The story of the phantom school employees has legs, it seems. That’s newspaper talk for a story that lasts beyond the first day it’s printed. When it was first printed in Newsday -
not my favorite paper, but due a salute for investigative journalism -- most of the space was taken up by a man named Reich, a lawyer who was carried as an employee full-time by five different school boards and got a $61,000 pension as a result. His smiling face decorated the front pages of Newsday for a week after that but now he’s been replaced by a much greater star. This is a lawyer named D’Agostino who appears to have been the beneficiary of a fraud that will go down in history along with the Tweed Courthouse and the Credit Mobilier.

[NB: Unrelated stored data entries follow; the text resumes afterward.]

(* ===== verification/Screen.v ===== *)
(** * The classification law for terminal screens — [kernel/receiver_state/classification.py]

    Providers read a captured screen into signals, each on a row of the viewport.
    The law here is the same for all of them: which signals count, and what status
    they make.  Progress that may only be corroborated ([CORROBORABLE]) does not
    count when the frame before showed the very same row. *)

From stdpp Require Import gmap.
From S2P Require Import Prelude Text.

(** [models/terminal.py] *)
Inductive TerminalStatus :=
| TS_UNKNOWN | TS_IDLE | TS_PROCESSING | TS_COMPLETED | TS_WAITING_USER_ANSWER
| TS_RENDER_UNCERTAIN | TS_ERROR.
#[export] Instance TerminalStatus_eq_dec : EqDecision TerminalStatus. Proof. solve_decision. Defined.

Inductive SignalClass := WAITING | ERROR | PROGRESS | COMPLETION | CHROME | NO_SIGNAL_CLASS.
#[export] Instance SignalClass_eq_dec : EqDecision SignalClass. Proof. solve_decision. Defined.
Inductive TemporalPolicy := CORROBORABLE | EXEMPT | NO_POLICY.
#[export] Instance TemporalPolicy_eq_dec : EqDecision TemporalPolicy. Proof. solve_decision. Defined.

Record AnchorSpec := { an_provider_signal : string; an_temporal_policy : TemporalPolicy }.

Record ScreenSignal := {
  sg_class : SignalClass;
  sg_provider_signal : string;
  sg_row_index : Z;
  sg_row_bytes : option string;
  sg_policy : TemporalPolicy;
}.
#[export] Instance ScreenSignal_eq_dec : EqDecision ScreenSignal. Proof. solve_decision. Defined.

(** [ScreenSignal.__post_init__] *)
Definition ScreenSignal_valid (s : ScreenSignal) : bool :=
  negb (bool_decide (sg_policy s = CORROBORABLE) && bool_decide (sg_row_bytes s = None)).

Record ScreenClassification := {
  cl_status : TerminalStatus;
  cl_class : SignalClass;
  cl_provider_signal : option string;
  cl_row_index : option Z;
}.
#[export] Instance ScreenClassification_eq_dec : EqDecision ScreenClassification.
Proof. solve_decision. Defined.

Record ScreenClassificationResult := {
  sr_classification : ScreenClassification;
  sr_signals : list ScreenSignal;
}.
#[export] Instance ScreenClassificationResult_eq_dec : EqDecision ScreenClassificationResult.
Proof. solve_decision. Defined.

(** ** Corroboration *)

(** The condition of the comprehensions: progress of the anchor, or any progress
    that may be corroborated. *)
Definition anchored (anchor : option AnchorSpec) (s : ScreenSignal) : bool :=
  bool_decide (sg_class s = PROGRESS)
  && match anchor with
     | None => bool_decide (sg_policy s = CORROBORABLE)
     | Some a => bool_decide (sg_provider_signal s = an_provider_signal a)
                 && bool_decide (sg_policy s = an_temporal_policy a)
     end
  && negb (bool_decide (sg_row_bytes s = None)).

(** [Counter(..)] of the rows of the frame before *)
Definition counter (rows : list string) : gmap string Z :=
  foldl (λ m r, <[r := default 0 (m !! r) + 1]> m) ∅ rows.

(** [enumerate(signals)] *)
Definition enumerate {A} (l : list A) : list (nat * A) := zip (seq 0 (length l)) l.

(** [key=lambda item: (item[1].row_index, item[0])] *)
Definition candidate_le (x y : nat * ScreenSignal) : Prop :=
  sg_row_index x.2 < sg_row_index y.2
  ∨ (sg_row_index x.2 = sg_row_index y.2 ∧ (x.1 <= y.1)%nat).
#[export] Instance candidate_le_dec x y : Decision (candidate_le x y).
Proof. unfold candidate_le. apply _. Defined.

Definition candidates (anchor : option AnchorSpec) (signals : list ScreenSignal) : list (nat * ScreenSignal) :=
  merge_sort candidate_le (filter (λ x, anchored anchor x.2 = true) (enumerate signals)).

(** One turn of the loop over the sorted candidates. *)
Definition demote (acc : gmap string Z * list nat) (x : nat * ScreenSignal) : gmap string Z * list nat :=
  match sg_row_bytes x.2 with
  | None => acc
  | Some r =>
      let n := default 0 (acc.1 !! r) in
      if 0 <? n then (<[r := n - 1]> acc.1, acc.2 ++ [x.1]) else acc
  end.

Definition demoted (anchor : option AnchorSpec) (signals prior : list ScreenSignal) : list nat :=
  (foldl demote (counter (omap sg_row_bytes (filter (λ s, anchored anchor s = true) prior)), [])
     (candidates anchor signals)).2.

Definition effective (anchor : option AnchorSpec) (signals prior : list ScreenSignal) : list ScreenSignal :=
  snd <$> filter (λ x, x.1 ∉ demoted anchor signals prior) (enumerate signals).

(** ** The law *)

Definition max_row (s : ScreenSignal) (rest : list ScreenSignal) : Z :=
  foldl (λ m x, Z.max m (sg_row_index x)) (sg_row_index s) rest.

(** [min(.., key=..)]: the first of the least. *)
Definition lexically_first (s : ScreenSignal) (rest : list ScreenSignal) : ScreenSignal :=
  foldl (λ m x, if String.ltb (sg_provider_signal x) (sg_provider_signal m) then x else m) s rest.

(** [_select] of a non-empty list; [max] of nothing raises, and is not reached. *)
Definition _select (s : ScreenSignal) (rest : list ScreenSignal) : ScreenSignal :=
  let row := max_row s rest in
  match filter (λ x, sg_row_index x = row) (s :: rest) with
  | [] => s
  | x :: xs => lexically_first x xs
  end.

Definition of_class (c : SignalClass) (l : list ScreenSignal) : list ScreenSignal :=
  filter (λ s, sg_class s = c) l.

Definition decided (status : TerminalStatus) (s : ScreenSignal) : ScreenClassification := {|
  cl_status := status; cl_class := sg_class s; cl_provider_signal := Some (sg_provider_signal s);
  cl_row_index := Some (sg_row_index s) |}.

Definition unknown_screen : ScreenClassification := {|
  cl_status := TS_UNKNOWN; cl_class := NO_SIGNAL_CLASS; cl_provider_signal := None; cl_row_index := None |}.

(** The newest row with progress or completion on it; progress wins a tie. *)
Definition flow_verdict (s : ScreenSignal) (rest : list ScreenSignal) : ScreenClassification :=
  let newest := filter (λ x, sg_row_index x = max_row s rest) (s :: rest) in
  let progress := of_class PROGRESS newest in
  match (if bool_decide (progress = []) then newest else progress) with
  | [] => unknown_screen
  | x :: xs =>
      let selected := _select x xs in
      decided (if bool_decide (sg_class selected = PROGRESS) then TS_PROCESSING else TS_COMPLETED) selected
  end.

Definition law (signals : list ScreenSignal) : ScreenClassification :=
  match of_class WAITING signals with
  | x :: xs => decided TS_WAITING_USER_ANSWER (_select x xs)
  | [] =>
  match of_class ERROR signals with
  | x :: xs => decided TS_ERROR (_select x xs)
  | [] =>
  match filter (λ s, sg_class s ∈ [PROGRESS; COMPLETION]) signals with
  | x :: xs => flow_verdict x xs
  | [] =>
  match of_class CHROME signals with
  | x :: xs => decided TS_IDLE (_select x xs)
  | [] => unknown_screen
  end end end end.

Definition classify_screen_signals (signals prior : list ScreenSignal) (anchor : option AnchorSpec)
    : ScreenClassification := law (effective anchor signals prior).

Definition screen_classification_result (signals prior : list ScreenSignal) (anchor : option AnchorSpec)
    : ScreenClassificationResult := {|
  sr_classification := classify_screen_signals signals prior anchor; sr_signals := signals |}.

(** [ScreenClassificationResult.status] and the like *)
Definition sr_status (r : ScreenClassificationResult) : TerminalStatus := cl_status (sr_classification r).

Definition spinner (row : Z) (text : string) : ScreenSignal := {|
  sg_class := PROGRESS; sg_provider_signal := "spinner"; sg_row_index := row;
  sg_row_bytes := Some text; sg_policy := CORROBORABLE |}.
Definition prompt (row : Z) : ScreenSignal := {|
  sg_class := CHROME; sg_provider_signal := "prompt"; sg_row_index := row; sg_row_bytes := None;
  sg_policy := NO_POLICY |}.
Example moving_spinner :
  cl_status (classify_screen_signals [spinner 3 "|"; prompt 5] [spinner 3 "/"] None) = TS_PROCESSING.
Proof. vm_compute. reflexivity. Qed.
Example frozen_spinner :
  cl_status (classify_screen_signals [spinner 3 "|"; prompt 5] [spinner 3 "|"] None) = TS_IDLE.
Proof. vm_compute. reflexivity. Qed.

(** * What the screen law decides

    Which progress counts: the rows of the frame before cancel as many equal rows
    of this one, from the top; and the status, stated without the algorithm. *)

(** ** Counting *)

Definition times (r : string) (l : list string) : nat := length (filter (λ x, x = r) l).

Lemma times_cons r x l : times r (x :: l) = ((if decide (x = r) then 1 else 0) + times r l)%nat.
Proof. unfold times. rewrite filter_cons. by case_decide. Qed.

Lemma counter_count rows r : default 0 (counter rows !! r) = Z.of_nat (times r rows).
Proof.
  unfold counter.
  assert (∀ m : gmap string Z, default 0 (foldl (λ m r, <[r := default 0 (m !! r) + 1]> m) m rows !! r)
    = default 0 (m !! r) + Z.of_nat (times r rows)) as H.
  { induction rows as [|x rows IH]; intros m; simpl; [unfold times; simpl; lia|].
    rewrite IH, times_cons. destruct (decide (x = r)) as [->|Hne].
    - rewrite lookup_insert_eq. simpl. lia.
    - rewrite lookup_insert_ne by done. lia. }
  rewrite H. by rewrite lookup_empty.
Qed.

(** ** The loop *)

Definition of_text (r : string) (cs : list (nat * ScreenSignal)) : list (nat * ScreenSignal) :=
  filter (λ x, sg_row_bytes x.2 = Some r) cs.

Lemma demote_keeps cs : ∀ m ds i, i ∈ ds → i ∈ (foldl demote (m, ds) cs).2.
Proof.
  induction cs as [|c cs IH]; intros m ds i Hi; [done|]. simpl. unfold demote at 2.
  destruct (sg_row_bytes c.2); [|by apply IH]. simpl. case_match; [|by apply IH].
  apply IH, elem_of_app. by left.
Qed.

Lemma demote_from cs : ∀ m ds i, i ∈ (foldl demote (m, ds) cs).2 → i ∈ ds ∨ i ∈ cs.*1.
Proof.
  induction cs as [|c cs IH]; intros m ds i Hi; [by left|]. simpl in Hi. unfold demote at 2 in Hi.
  rewrite fmap_cons, elem_of_cons.
  destruct (sg_row_bytes c.2); [|apply IH in Hi as [?|?]; auto]. simpl in Hi. case_match.
  - apply IH in Hi as [[?| ->%list_elem_of_singleton]%elem_of_app|?]; auto.
  - apply IH in Hi as [?|?]; auto.
Qed.

(** Of the candidates that show [r], the first as many as the counter has. *)
Lemma demote_spec cs : ∀ m ds x r,
  NoDup (cs.*1) → x ∈ cs → sg_row_bytes x.2 = Some r → x.1 ∉ ds →
  (∀ k, 0 <= default 0 (m !! k)) →
  x.1 ∈ (foldl demote (m, ds) cs).2 ↔ x ∈ take (Z.to_nat (default 0 (m !! r))) (of_text r cs).
Proof.
  induction cs as [|c cs IH]; intros m ds x r Hnd Hx Hr Hds Hm; [by apply not_elem_of_nil in Hx|].
  rewrite fmap_cons in Hnd. apply NoDup_cons in Hnd as [Hc Hnd]. simpl. unfold demote at 2. simpl.
  apply elem_of_cons in Hx as [->|Hx].
  - rewrite Hr. unfold of_text. rewrite filter_cons_True by done.
    destruct (Z.ltb_spec 0 (default 0 (m !! r))) as [Hlt|Hge]; simpl.
    + replace (Z.to_nat (default 0 (m !! r))) with (S (Z.to_nat (default 0 (m !! r) - 1))) by lia.
      simpl. split; [intros _; by left|]. intros _. apply demote_keeps, elem_of_app. right. by left.
    + replace (Z.to_nat (default 0 (m !! r))) with 0%nat by lia. simpl. split.
      * by intros [?|?]%demote_from.
      * by intros ?%not_elem_of_nil.
  - assert (x.1 ≠ c.1) as Hne by (intros He; apply Hc; rewrite <- He; by apply list_elem_of_fmap_2).
    assert (x ≠ c) as Hxc by congruence. unfold of_text in *.
    destruct (sg_row_bytes c.2) as [r'|] eqn:E; [|by rewrite (IH _ _ x r), (filter_cons_False _ c) by congruence].
    destruct (Z.ltb_spec 0 (default 0 (m !! r'))) as [Hlt|Hge]; simpl.
    + rewrite (IH _ _ x r); [|done..| |].
      * destruct (decide (r' = r)) as [->|Hrr].
        -- rewrite lookup_insert_eq, (filter_cons_True _ c) by done. simpl.
           replace (Z.to_nat (default 0 (m !! r))) with (S (Z.to_nat (default 0 (m !! r) - 1))) by lia.
           simpl. rewrite elem_of_cons. split; [by right|by intros [?|?]].
        -- by rewrite lookup_insert_ne, (filter_cons_False _ c) by (done || congruence).
      * rewrite elem_of_app, list_elem_of_singleton. by intros [?|?].
      * intros k. destruct (decide (r' = k)) as [->|?].
        -- rewrite lookup_insert_eq. simpl. lia.
        -- rewrite lookup_insert_ne by done. apply Hm.
    + rewrite (IH _ _ x r) by done. destruct (decide (r' = r)) as [->|Hrr].
      * by replace (Z.to_nat (default 0 (m !! r))) with 0%nat by lia.
      * by rewrite (filter_cons_False _ c) by congruence.
Qed.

Concerning his case the Nassau County comptroller has said “Who was watching…when a private lawyer…is retroactively given 21 years of employment status without the county ever hiring him?” Mr. D’Agostino started working for public bodies, including school districts, in 1976 and up to the year 2000 when he “retired.” (He’s still lawyering for three school districts.) He often worked for up to four municipal bodies at a time, disproving the claim that there’s no such thing as an indispensable man. In the year 2000 he got his reward in the shape of a ruling that during all the years he was being paid as an independent contractor he was actually a public employee. Presumably though, he had been filing tax returns as a contractor, thereby being able to take advantage of the helpful deductions appertaining, which were not available to those filing as employees.

The objective of the ruling being to qualify Mr. D’Agostino for a state pension, Nassau County paid $110,000 into the pension system to cover the contributions which he would have paid during his career if only everyone had realized then that he was really an employee, not a legal consultant. But it’s never too late to mend and don’t let it be said that Nassau is too proud to recognize an oversight and correct it when found. So with his arrears to the pension fund made up in this way Mr. D’Agostino emerged from his chrysalis and entered on his new existence as a rich retiree at a pension of $106,702 yearly.

The New York State Comptroller, Mr. DiNapoli, now has the monumental job of getting Mr. D’Agostino to give back the $700,000 plus that he’s collected since retiring. I wrote recently that that would be like getting fish from a man-eating shark. But there it is. The Comptroller has already ordered repayment by Mr. Reich, who began all this uproar when he was found to have been designated an employee after years of consulting and got a pension of $61,459 starting in 2006. Obviously he has less of a challenge than Mr. D’Agostino, but the law requires equal treatment without regard to hardship.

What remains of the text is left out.